BAA Business Associate Agreement
A HIPAA contract a practice signs with any vendor that handles its protected health information. A backup provider must sign a BAA before it can lawfully store or transmit your patient data.
PHI Protected Health Information
Individually identifiable health information protected under HIPAA — patient records, imaging, and scheduling data all qualify, which is why dental backups fall under HIPAA.
Immutable backup
A write-once backup that cannot be altered or deleted until its retention period expires, even by someone with valid admin credentials. Immutability is the key control that defeats ransomware, which now targets backups before encrypting.
RPO Recovery Point Objective
The maximum amount of recent data you can afford to lose, measured in time. An RPO of 15 minutes means backups run often enough that at most 15 minutes of work is ever at risk.
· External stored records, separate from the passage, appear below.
Lemma line_usable p t g avoid :
  0 <= g ->
  UacpiNtLinkLineUsable p t g avoid = true <->
    link_may_use p g /\ (avoid = true -> UacpiNtGsivHeldByLink t g = false).
Proof.
  intros Hg. unfold UacpiNtLinkLineUsable, link_may_use. rewrite has_flag_bit by done.
  destruct (g =? ip_SciGsiv p) eqn:E1; bool_prop; [naive_solver|].
  destruct (g <? UACPINT_ISA_GSIV_COUNT) eqn:E2; bool_prop; simpl;
    destruct (Z.testbit (ip_PciExclusionMask p) g) eqn:E3; simpl;
    destruct avoid, (UacpiNtGsivHeldByLink t g); simpl; naive_solver lia.
Qed.

(** The rotation has not come near the end of its 32 bits. *)
Definition rotation_ok (l : irq_links) : Prop :=
  0 <= il_Rotation l <= 4294967296 - Z.of_nat UACPINT_LINK_CANDIDATE_MAX.

(** Going around from any start meets every candidate. *)
Lemma rotation_covers (C : list Z) rot c :
  0 <= rot -> rot + Z.of_nat (length C) <= 4294967296 -> c ∈ C ->
  exists i, (i < length C)%nat /\
    nth (Z.to_nat (u32 (rot + Z.of_nat i) mod Z.of_nat (length C))) C 0 = c.
Proof.
  intros Hr Hle Hc. apply list_elem_of_lookup in Hc as [k Hk]. apply lookup_lt_Some in Hk as Hlt.
  set (n := Z.of_nat (length C)) in *. assert (0 < n) as Hn by lia.
  exists (Z.to_nat ((Z.of_nat k - rot) mod n)).
  pose proof (Z.mod_pos_bound (Z.of_nat k - rot) n Hn) as Hb. split; [lia|].
  rewrite Z2Nat.id by lia. rewrite u32_small by lia.
  replace ((rot + (Z.of_nat k - rot) mod n) mod n) with (Z.of_nat k).
  - by rewrite Nat2Z.id, (nth_lookup_Some _ _ _ _ Hk).
  - rewrite Zplus_mod_idemp_r. replace (rot + (Z.of_nat k - rot)) with (Z.of_nat k) by lia.
    rewrite Z.mod_small; lia.
Qed.

Section Choice.
Context {F : Type} {FW : Firmware F} (p : irq_policy).

Lemma choose_pass_spec avoid l (C : list Z) :
  (length C <= UACPINT_LINK_CANDIDATE_MAX)%nat -> rotation_ok l -> Forall (fun c => 0 <= c) C -> C <> [] ->
  match choose_pass p avoid l C with
  | Some g => g ∈ C /\ UacpiNtLinkLineUsable p (il_Table l) g avoid = true
  | None => Forall (fun c => UacpiNtLinkLineUsable p (il_Table l) c avoid = false) C
  end.
Proof.
  intros Hl [Hr0 Hr] Hpos Hne. unfold choose_pass, UACPINT_LINK_CANDIDATE_MAX in *.
  set (line := fun i => nth (Z.to_nat (u32 (il_Rotation l + Z.of_nat i) mod Z.of_nat (length C))) C 0).
  destruct (find_index _ (seq 0 (length C))) as [i|] eqn:E; simpl.
  - apply find_index_some in E as (j & Hj & Hu). apply lookup_seq in Hj as [-> Hlt].
    replace (0 + i)%nat with i in Hu by lia. split; [|done].
    assert (length C <> 0%nat) as Hn by lia.
    pose proof (Z.mod_pos_bound (u32 (il_Rotation l + Z.of_nat i)) (Z.of_nat (length C)) ltac:(lia)) as Hb.
    destruct (lookup_lt_is_Some_2 C (Z.to_nat (u32 (il_Rotation l + Z.of_nat i) mod Z.of_nat (length C))))
      as [g Hg]; [lia|].
    unfold line. rewrite (nth_lookup_Some _ _ _ _ Hg). by eapply list_elem_of_lookup_2.
  - apply find_index_none in E. rewrite Forall_forall in E. apply Forall_forall. intros c Hc.
    destruct (rotation_covers C (il_Rotation l) c Hr0 ltac:(lia) Hc) as (i & Hi & Hc').
    rewrite <- Hc'. apply (E i). apply elem_of_seq. lia.
Qed.

Definition candidates (f : F) (n : node) : list Z := UacpiNtLinkCandidates f n UACPINT_LINK_CANDIDATE_MAX.

Lemma candidates_length f n : (length (candidates f n) <= UACPINT_LINK_CANDIDATE_MAX)%nat.
Proof.
  unfold candidates, UacpiNtLinkCandidates. destruct (fw_possible f n); [|simpl; lia].
  rewrite length_take. lia.
Qed.

(** What a good choice is: a line of _PRS the policy allows, and one no link is
    on when there is such a line. *)
Definition good_choice (f : F) (l : irq_links) (n : node) (g : Z) : Prop :=
  g ∈ candidates f n /\ link_may_use p g /\
  ((exists c, c ∈ candidates f n /\ link_may_use p c /\ UacpiNtGsivHeldByLink (il_Table l) c = false) ->
   UacpiNtGsivHeldByLink (il_Table l) g = false).

Lemma link_choose_spec f l n :
  rotation_ok l -> Forall (fun c => 0 <= c) (candidates f n) ->
  match UacpiNtLinkChoose p f l n with
  | Some g => good_choice f l n g
  | None => Forall (fun c => ~ link_may_use p c) (candidates f n)
  end.
Proof.
  intros Hr Hpos. unfold UacpiNtLinkChoose. fold (candidates f n).
  pose proof (candidates_length f n) as Hl. destruct (candidates f n) as [|c0 C] eqn:EC; [by apply Forall_nil_2|].
  rewrite <- EC in *. assert (candidates f n <> []) as Hne by (by rewrite EC).
  destruct (length (candidates f n) =? 0)%nat eqn:E0; nat_prop; [by rewrite EC in E0|].
  pose proof (choose_pass_spec true l _ Hl Hr Hpos Hne) as H1.
  pose proof (choose_pass_spec false l _ Hl Hr Hpos Hne) as H2.
  rewrite Forall_forall in Hpos.
  destruct (choose_pass p true l _) as [g|].
  { destruct H1 as [Hg Hu]. apply line_usable in Hu as [Hm Hh]; [|by apply Hpos].
    split_and!; [done|done|]. intros _. by apply Hh. }
  rewrite Forall_forall in H1. destruct (choose_pass p false l _) as [g|].
  - destruct H2 as [Hg Hu]. apply line_usable in Hu as [Hm _]; [|by apply Hpos].
    split_and!; [done|done|]. intros (c & Hc & Hmc & Hh). specialize (H1 c Hc).
    exfalso. apply not_true_iff_false in H1. apply H1. by apply line_usable; [apply Hpos|].
  - rewrite Forall_forall in H2. apply Forall_forall. intros c Hc Hm. specialize (H2 c Hc).
    apply not_true_iff_false in H2. apply H2. apply line_usable; [by apply Hpos|]. by split.
Qed.
End Choice.

(** ** A link is decided once *)

Section Decide.
Context {F : Type} {FW : Firmware F} (p : irq_policy).

(** The lines of _PRS are lines. *)
Definition lines_ok (f : F) (n : node) : Prop :=
  Forall (fun c => 0 <= c /\ c <> UACPINT_IRQ_LINK_NONE) (candidates f n).

(** How a line came about that was not decided before. *)
Definition decided (f f' : F) (l : irq_links) (n : node) (g : Z) : Prop :=
  (UacpiNtLinkCurrentGsiv f n 0 = Some g) \/
  (good_choice p f l n g /\ UacpiNtLinkProgram n g f = (STATUS_SUCCESS, f')).

Lemma held_ext t t' g :
  g <> UACPINT_IRQ_LINK_NONE ->
  (forall m, m <> NULL -> link_line t' m = link_line t m) -> links_wf t -> links_wf t' ->
  UacpiNtGsivHeldByLink t' g = UacpiNtGsivHeldByLink t g.
Proof using.
  intros Hg Hll Hwf Hwf'.
  assert (forall t, links_wf t -> UacpiNtGsivHeldByLink t g = true <->
            exists m, m <> NULL /\ link_line t m = Some g) as H.
  { clear -Hg. intros t Hwf. unfold UacpiNtGsivHeldByLink. rewrite existsb_exists. split.
    - intros (x & Hx%list_elem_of_In & Hb). apply list_elem_of_lookup in Hx as [i Hi]. bool_prop.
      exists (ln_Node x). split; [done|]. rewrite (link_line_at t (ln_Node x) i x) by done.
      destruct (ln_Gsiv x =? UACPINT_IRQ_LINK_NONE) eqn:E; bool_prop; congruence.
    - intros (m & Hm & Hl). unfold link_line in Hl.
      destruct (find_index _ t) as [i|] eqn:Ei; [|done].
      apply find_index_some in Ei as (x & Hx & Hxm). bool_prop. rewrite (nth_lookup_Some _ _ _ _ Hx) in Hl.
      exists x. split; [by apply list_elem_of_In, (list_elem_of_lookup_2 _ i)|].
      destruct (ln_Gsiv x =? UACPINT_IRQ_LINK_NONE); [done|]. injection Hl as Hl.
      apply andb_true_iff. split; [apply negb_true_iff, Z.eqb_neq; congruence|by apply Z.eqb_eq]. }
  apply eq_true_iff_eq. rewrite (H t Hwf), (H t' Hwf'). split; intros (m & Hm & Hl); exists m; split; try done.
  - by rewrite <- Hll.
  - by rewrite Hll.
Qed.

Lemma good_choice_ext f t t' rot n g :
  lines_ok f n -> (forall m, m <> NULL -> link_line t' m = link_line t m) -> links_wf t -> links_wf t' ->
  good_choice p f (mkLinks t' rot) n g -> good_choice p f (mkLinks t rot) n g.
Proof using.
  intros Hok Hll Hwf Hwf' (H1 & H2 & H3). split_and!; [done|done|]. simpl in *.
  unfold lines_ok in Hok. rewrite Forall_forall in Hok.
  rewrite (held_ext t t' g) in H3; [|by apply Hok|done..].
  intros (c & Hc & Hm & Hh). apply H3. exists c. split_and!; [done|done|].
  rewrite (held_ext t t' c); [done|by apply Hok|done..].
Qed.

(** What a decision does to the table and the firmware. *)
Definition decision (f : F) (l : irq_links) (n : node) (o : option Z * F * irq_links) : Prop :=
  let '(r, f', l') := o in
  links_wf (il_Table l') /\ il_Rotation l' = il_Rotation l /\
  (forall m, m <> n -> m <> NULL -> link_line (il_Table l') m = link_line (il_Table l) m) /\
  link_line (il_Table l') n = r /\
  match link_line (il_Table l) n, r with
  | Some g, _ => r = Some g /\ f' = f
  | None, Some g => decided f f' l n g
  | None, None => True
  end.

(** The two ways a call ends once the link has its slot: a line is written to
    it, or nothing is. *)
Lemma decision_settle f f' l n t i x g :
  links_wf t -> (forall m, m <> NULL -> link_line t m = link_line (il_Table l) m) -> n <> NULL ->
  t !! i = Some x -> ln_Node x = n -> link_line (il_Table l) n = None ->
  g <> UACPINT_IRQ_LINK_NONE -> decided f f' l n g ->
  decision f l n (Some g, f', mkLinks (<[i := mkLink n g]> t) (il_Rotation l)).
Proof using.
  intros Hwf Hll Hn Hx Hxn Hline Hg Hd. simpl.
  destruct (links_write t i x n g Hwf Hx (or_introl Hxn) Hn) as (H1 & H2 & H3). rewrite Hline.
  split_and!; try done; [intros m Hm Hmn; rewrite H2 by done; by apply Hll|].
  rewrite H3. destruct (g =? _) eqn:E; bool_prop; done.
Qed.

Lemma decision_fail f f' l n t :
  links_wf t -> (forall m, m <> NULL -> link_line t m = link_line (il_Table l) m) -> n <> NULL ->
  link_line (il_Table l) n = None -> decision f l n (None, f', mkLinks t (il_Rotation l)).
Proof using.
  intros Hwf Hll Hn Hline. simpl. rewrite (Hll n Hn), Hline. split_and!; try done. by intros; apply Hll.
Qed.

(** A program that reports success reports exactly that. *)
Lemma link_program_status n g f s f' :
  UacpiNtLinkProgram n g f = (s, f') -> NT_SUCCESS s = true -> s = STATUS_SUCCESS.
Proof using.
  unfold UacpiNtLinkProgram. destruct (fw_current f n); [|by intros [= <- <-]].
  destruct (fw_set f n _) as [[] f2]; by intros [= <- <-].
Qed.
Lemma irq_find_library arb ents st b arb' st' :
  same_books arb0 arb -> irq_ready ents st -> window_in st ->
  (routed ents st = None \/ UACPINT_MSI_GSIV_BASE <= st_CurrentMinimum st) ->
  ArbiterLibFindSuitableRange env mmconfig (Some ArbiterLibOverrideConflict) arb ents st = (b, arb', st') ->
  found_ok arb ents st b arb' st'.
Proof using L Hcb Apic.
  intros Hb Hr Hw Hside E. destruct (irq_library_find _ _ _ _ _ _ Hb Hr Hw E) as [Hfr Hok].
  destruct (find_frame_books _ _ _ _ Hfr) as [? ?]. pose proof Hr as [(Ha & _) _].
  destruct (default_inv_frame arb0 wfuel _ _ _ _ Hfr (irq_default_inv _ Ha)) as (_ & Hm & Halt).
  destruct Hfr as [_ F1 F2 F3 F4 F5 F6 F7]. destruct Hw as (a & Hal & Hmn & Hmx).
  split_and!; try done.
  - apply (irq_ready_frame ents st); try done; [by rewrite F3| |by rewrite F6].
    unfold irq_alternatives, walk_fuel in *. by rewrite F3.
  - unfold irq_measure. by rewrite Hm, F6.
  - intros ->. destruct (Hok eq_refl) as (a' & Ha' & B1 & B2 & _ & Hp).
    assert (a' = a) as -> by congruence. split_and!; [|exists a, (rl_cores (ar_PossibleAllocation arb))|by eexists].
    + exists a. rewrite F1, F2. split_and!; try done; lia.
    + split_and!; try done; try lia; [unfold possible; by rewrite rl_keys_cores| |].
      { eapply (asked_frame ents ents st); [done..|by rewrite F3|apply Hr]. }
      right. split; [|done].
      replace (routed ents st') with (routed ents st) by (unfold routed, st_owner, st_entry; by rewrite F5).
      destruct Hside; [by left|right; lia].
Qed.
Definition irq_instance (arb : ARBITER_INSTANCE) : Prop :=
  ol_wf (ar_OrderingList arb) /\ ar_ConflictCallback arb = Some UacpiNtIrqShareableRange /\
  (11 < wfuel)%nat.

(** Fuel for the at most 1024 ordering windows of each alternative. *)
Definition irq_requirements (ds : list IO_RESOURCE_DESCRIPTOR) : Prop :=
  (2 * (1027 * length ds) + 11 < wfuel)%nat.

Lemma irq_build_alternatives ds : build_alternatives irq ds = build_alternatives lib ds.
Proof using. induction ds as [|d ds IH]; [done|]. simpl. by rewrite IH. Qed.

Lemma irq_requirement_wf d s mn mx len al :
  UacpiNtIrqUnpackRequirement Apic d = (s, (mn, mx, len, al)) -> NT_SUCCESS s = true ->
  requirement_wf mn mx len al.
Proof using.
  intros E Hs. unfold UacpiNtIrqUnpackRequirement in E.
  pose proof (u32_range (ii_MinimumVector (io_Interrupt d))) as Hmn.
  pose proof (u32_range (ii_MaximumVector (io_Interrupt d))) as Hmx. unfold is_ulong in *.
  repeat case_match; simplify_eq; try done;
    unfold requirement_wf, alt_wf, alt_align, is_u64, ULONGLONG_MAX, UACPINT_MSI_GSIV_BASE,
      UACPINT_MSI_GSIV_LAST; simpl; lia.
Qed.

(** Alternatives are built with no priority yet. *)
Lemma built_priorities ol cbs ds s alts :
  build_alternatives cbs ds = (s, alts) -> NT_SUCCESS s = true -> Forall (prio_ok ol) alts.
Proof using.
  revert s alts. induction ds as [|d ds IH]; simpl; intros s alts E Hs; [by simplify_eq|].
  destruct (ArbpBuildAlternative cbs d) as [s1 a] eqn:Ea.
  destruct (NT_SUCCESS s1) eqn:E1; simpl in E; [|simplify_eq; congruence].
  destruct (build_alternatives cbs ds) as [s2 alts2]. simplify_eq.
  constructor; [|by eapply IH]. unfold ArbpBuildAlternative in Ea.
  destruct (UnpackRequirement cbs d) as [s0 [ [ [mn mx] len] al] ].
  destruct (negb (NT_SUCCESS s0)) eqn:E0; simplify_eq.
  { by rewrite E1 in E0. }
  split; [done|]. by intros o (_ & _ & Hn) _.
Qed.

(** Every alternative that is built asks for what one of the descriptors says. *)
Lemma built_asks ds s alts :
  build_alternatives irq ds = (s, alts) -> NT_SUCCESS s = true ->
  Forall (fun a => Exists (fun d => asks_for Apic d a) ds) alts.
Proof using.
  revert s alts. induction ds as [|d ds IH]; simpl; intros s alts E Hs; [by simplify_eq|].
  destruct (ArbpBuildAlternative irq d) as [s1 a] eqn:Ea.
  destruct (NT_SUCCESS s1) eqn:E1; simpl in E; [|simplify_eq; congruence].
  destruct (build_alternatives irq ds) as [s2 alts2] eqn:E2. simplify_eq.
  constructor; [|eapply Forall_impl; [by eapply IH|]; intros a' Ha'; by right].
  left. unfold ArbpBuildAlternative in Ea. simpl in Ea. unfold UacpiNtIrqUnpackRequirement in Ea.
  unfold asks_for. destruct (io_Type d =? CmResourceTypeInterrupt) eqn:Et; simpl in Ea; bool_prop;
    [|simplify_eq; done].
  destruct (has_flag (io_Flags d) CM_RESOURCE_INTERRUPT_MESSAGE), Apic; simpl in Ea; simplify_eq; simpl; by split_and!.
Qed.

#[global, refine] Instance irq_driver : ArbiterDriver irq irq_instance wfuel := {|
  drv_requirements := irq_requirements;
  drv_slots arb Hp := irq_slots env mmconfig Apic route Hroute arb wfuel (proj1 Hp) (proj1 (proj2 Hp))
|}.
Proof using L P Hroute.
  - intros arb arb' U (H1 & H2 & H3). split_and!; [by rewrite (ut_ordering _ _ U)|
      by rewrite (ut_callback _ _ U)|done].
  - intros arb (H1 & H2 & H3) all. split_and!; [|done|by left|done].
    split_and!; [constructor|constructor|]. unfold walk_fuel. simpl. lia.
  - intros arb (H1 & H2 & H3) all i ds s alts Hds Hf E Hs. pose proof (built_asks _ _ _ E Hs) as Hask.
    rewrite irq_build_alternatives in E. split_and!; [|done|by left|intros e He; by rewrite (Hds e He)]. split_and!; simpl.
    + eapply build_alternatives_wf; [|done|done]. apply Forall_true.
      intros d s0 mn mx len al. by apply irq_requirement_wf.
    + by eapply built_priorities.
    + unfold walk_fuel. simpl. rewrite (build_alternatives_length _ _ _ _ E Hs).
      pose proof (orderings_limit _ H1). unfold irq_requirements in Hf. nia.
Defined.
End IrqDriver.

(** ** What a test tells each requester *)

Lemma live_from_in i ents j e :
  ents !! j = Some e -> ent_AlternativeCount e <> 0 -> (i + j)%nat ∈ live_from i ents.
Proof.
  revert i j. induction ents as [|e0 ents IH]; intros i [|j] Hl Hn; simplify_eq/=.
  - apply Z.eqb_neq in Hn. rewrite Hn, Nat.add_0_r. by left.
  - specialize (IH (S i) j Hl Hn). replace (i + S j)%nat with (S i + j)%nat by lia.
    destruct (_ =? 0); [done|]. by right.
Qed.

(** Each entry that asked for something has a state of its own in the stack,
    settled against what the states before it recorded, and was told about it. *)
Lemma tested_entry `{R : RtlRangeList} {cbs policy wfuel} {D : ArbiterDriver cbs policy wfuel}
  K arb' ents ents' i e :
  tested K arb' ents ents' -> ents' !! i = Some e -> ent_AlternativeCount e <> 0 ->
  exists arb1 (P1 : policy arb1) (k : nat) st,
    ar_AllocationStack arb' !! k = Some st /\ st_Entry st = Some i /\
    st_owner ents' st = ent_PhysicalDeviceObject e /\ told (cbs := cbs) st e /\
    possible arb1 ≡ₚ K /\
    (forall key, key ∈ placed_keys (S_ := drv_slots arb1 P1) ents' st -> key ∈ possible arb') /\
    settled (S_ := drv_slots arb1 P1) ents'
      (recorded (S_ := drv_slots arb1 P1) ents' (possible arb1) (take k (ar_AllocationStack arb'))) st.
Proof.
  intros (_ & arb1 & P1 & en & HK & Hsol & <- & Hpos & <-) He Hn.
  destruct Hsol as [Hsh Hch Hkeys Htold]. set (idx := live_from 0 (eg_ents en)) in *.
  assert (Hin : i ∈ idx) by exact (live_from_in 0 _ _ _ He Hn).
  apply list_elem_of_lookup in Hin as [k Hk]. apply lookup_lt_Some in Hk as Hkl.
  assert (Hst : map st_Entry (eg_stack en) !! k = Some (Some i)).
  { rewrite Hsh, lookup_app_l by (by rewrite length_map). by rewrite lookup_map_option, Hk. }
  rewrite lookup_map_option in Hst. destruct (eg_stack en !! k) as [st|] eqn:El; [|done].
  injection Hst as Hst. destruct (Htold k i st Hk El) as (e' & He' & Ht).
  assert (e' = e) as -> by congruence. exists arb1, P1, k, st.
  split_and!; try done.
  - unfold st_owner, st_entry. by rewrite Hst, He.
  - intros key Hkey. rewrite <- Hpos, Hkeys. eapply recorded_earlier; [|exact Hkey].
    by rewrite lookup_take_lt.
  - assert (Hl : take (length idx) (eg_stack en) !! k = Some st) by (by rewrite lookup_take_lt).
    pose proof (chain_lookup _ _ _ _ _ Hch Hl) as Hs. by rewrite take_take, Nat.min_l in Hs by lia.
Qed.

(** What the interrupt arbiter's test tells an entry that was placed on
    [Start, End]: one of its own descriptors is selected and the placement is in the
    bounds of that one, for a message in the message window. *)
Definition irq_told (Apic : bool) (route : PVOID -> option Z) (e : ARBITER_LIST_ENTRY) (Start End : Z) : Prop :=
  exists d, d ∈ ent_Alternatives e /\ ent_SelectedAlternative e = Some d /\ io_Type d = CmResourceTypeInterrupt /\
    Start <= End /\
    (if has_flag (io_Flags d) CM_RESOURCE_INTERRUPT_MESSAGE
     then Apic = true /\ UACPINT_MSI_GSIV_BASE <= Start /\ End <= UACPINT_MSI_GSIV_LAST
     else u32 (ii_MinimumVector (io_Interrupt d)) <= Start /\ End <= u32 (ii_MaximumVector (io_Interrupt d))) /\
    (Start < UACPINT_MSI_GSIV_BASE ->
     forall g, route (ent_PhysicalDeviceObject e) = Some g -> Start = g /\ End = g) /\
    forall cm, ent_Assignment e = Some cm ->
      cm_Type cm = CmResourceTypeInterrupt /\ ci_Vector (cm_Interrupt cm) = u32 Start /\
      (UACPINT_MSI_GSIV_BASE <= Start -> has_flag (cm_Flags cm) CM_RESOURCE_INTERRUPT_MESSAGE = true).

Lemma irq_pack_vector d Start c r s c' r' :
  UacpiNtIrqPackResource d Start c r = (s, c', r') ->
  cm_Type c' = CmResourceTypeInterrupt /\ ci_Vector (cm_Interrupt c') = u32 Start /\
  (UACPINT_MSI_GSIV_BASE <= Start -> has_flag (cm_Flags c') CM_RESOURCE_INTERRUPT_MESSAGE = true).
Proof.
  unfold UacpiNtIrqPackResource. destruct (Start <? _) eqn:E; intros [= <- <- <-]; bool_prop.
  - split_and!; try done. lia.
  - split_and!; try done. intros _. by apply has_flag_set_same.
Qed.

Lemma same_requests_pdo ents ents' :
  same_requests ents ents' -> Forall (fun e => ent_PhysicalDeviceObject e <> NULL) ents ->
  Forall (fun e => ent_PhysicalDeviceObject e <> NULL) ents'.
Proof.
  intros Hp HF.
  assert (Hm : Forall (fun r => r.1.1.1 <> NULL) (owners ents)) by by apply Forall_map.
  unfold same_requests in Hp. rewrite <- Hp in Hm. by apply (proj1 (Forall_map request _ _)) in Hm.
Qed.

Section IrqTest.
Context `{R : RtlRangeList} {L : RtlRangeListLaws R} {P : RtlPoolSuffices R}.
Context (env : device_env) (mmconfig : mmconfig_table) (Apic : bool) (route : PVOID -> option Z)
  (wfuel : nat).
Context (irl : ARBITER_INSTANCE -> list CM_PARTIAL_RESOURCE_DESCRIPTOR ->
    RTL_RANGE_LIST -> world -> NTSTATUS * RTL_RANGE_LIST * world).
(* ===== verification/PowerRes.v ===== *)
(** sys/powerres.c: power resources, counted by the devices that hold them on.
    A pointer to a resource is its position in the list, which is built once;
    the mutex makes each loop over resources one step. *)
From stdpp Require Import base list numbers option strings relations sorting.
From Stdlib Require Import ZArith Lia Permutation.
From S2P Require Import Prelude NtEnv AcpiEnv.

Definition PowerDeviceUnspecified : Z := 0.
Definition PowerDeviceD0 : Z := 1.
Definition PowerDeviceD1 : Z := 2.
Definition PowerDeviceD2 : Z := 3.
Definition PowerDeviceD3 : Z := 4.
Definition UACPINT_MAX_POWER_RESOURCES : nat := 8.

Record UACPINT_POWER_RESOURCE := mkPowerResource {
  pr_Node : acpi_node;
  pr_PowerOnOrder : Z;
  pr_SleepLevel : Z;
  pr_RefCount : Z;
  pr_On : bool
}.

Definition pr_set_RefCount (n : Z) (r : UACPINT_POWER_RESOURCE) : UACPINT_POWER_RESOURCE :=
  mkPowerResource (pr_Node r) (pr_PowerOnOrder r) (pr_SleepLevel r) n (pr_On r).
Definition pr_set_On (b : bool) (r : UACPINT_POWER_RESOURCE) : UACPINT_POWER_RESOURCE :=
  mkPowerResource (pr_Node r) (pr_PowerOnOrder r) (pr_SleepLevel r) (pr_RefCount r) b.

(** [PowerResourcesReady], [PowerResourceList] and the calls made so far. *)
Record power_state := mkPower {
  pw_Ready : bool;
  pw_List : list UACPINT_POWER_RESOURCE;
  pw_Calls : list acpi_call
}.

Definition pw_set_Calls (h : list acpi_call) (s : power_state) : power_state :=
  mkPower (pw_Ready s) (pw_List s) h.
Definition pw_set (r : nat) (R : UACPINT_POWER_RESOURCE) (s : power_state) : power_state :=
  mkPower (pw_Ready s) (<[r := R]> (pw_List s)) (pw_Calls s).

(** The fields of UACPINT_PDO that tell which resources the device holds. *)
Record pdo_power := mkPdoPower {
  pp_Node : acpi_node;
  pp_HeldResources : list nat;
  pp_CurrentDState : Z;
  pp_DStateKnown : bool
}.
RTO Recovery Time Objective
The targeted maximum time to restore a system to service after an incident. A shorter RTO means a faster return to seeing patients after data loss or ransomware.
3-2-1 backup rule
A backup best practice: keep 3 copies of your data, on 2 different types of media, with 1 copy stored off-site. It protects against single points of failure such as a local disaster or a ransomware event.
Ransomware
Malware that encrypts a victim’s files and demands payment to restore access. Modern ransomware also deletes reachable backups first, which is why off-site, immutable backups are essential for recovery without paying.
Off-site backup
A backup copy stored in a separate location from the systems it protects, so a fire, theft, flood, or network-wide ransomware event cannot destroy the original and the backup at the same time.
BCDR Business Continuity & Disaster Recovery
The combined practice of keeping a business running during disruption (continuity) and restoring systems and data afterward (disaster recovery). Backup is the foundation of BCDR for a dental practice.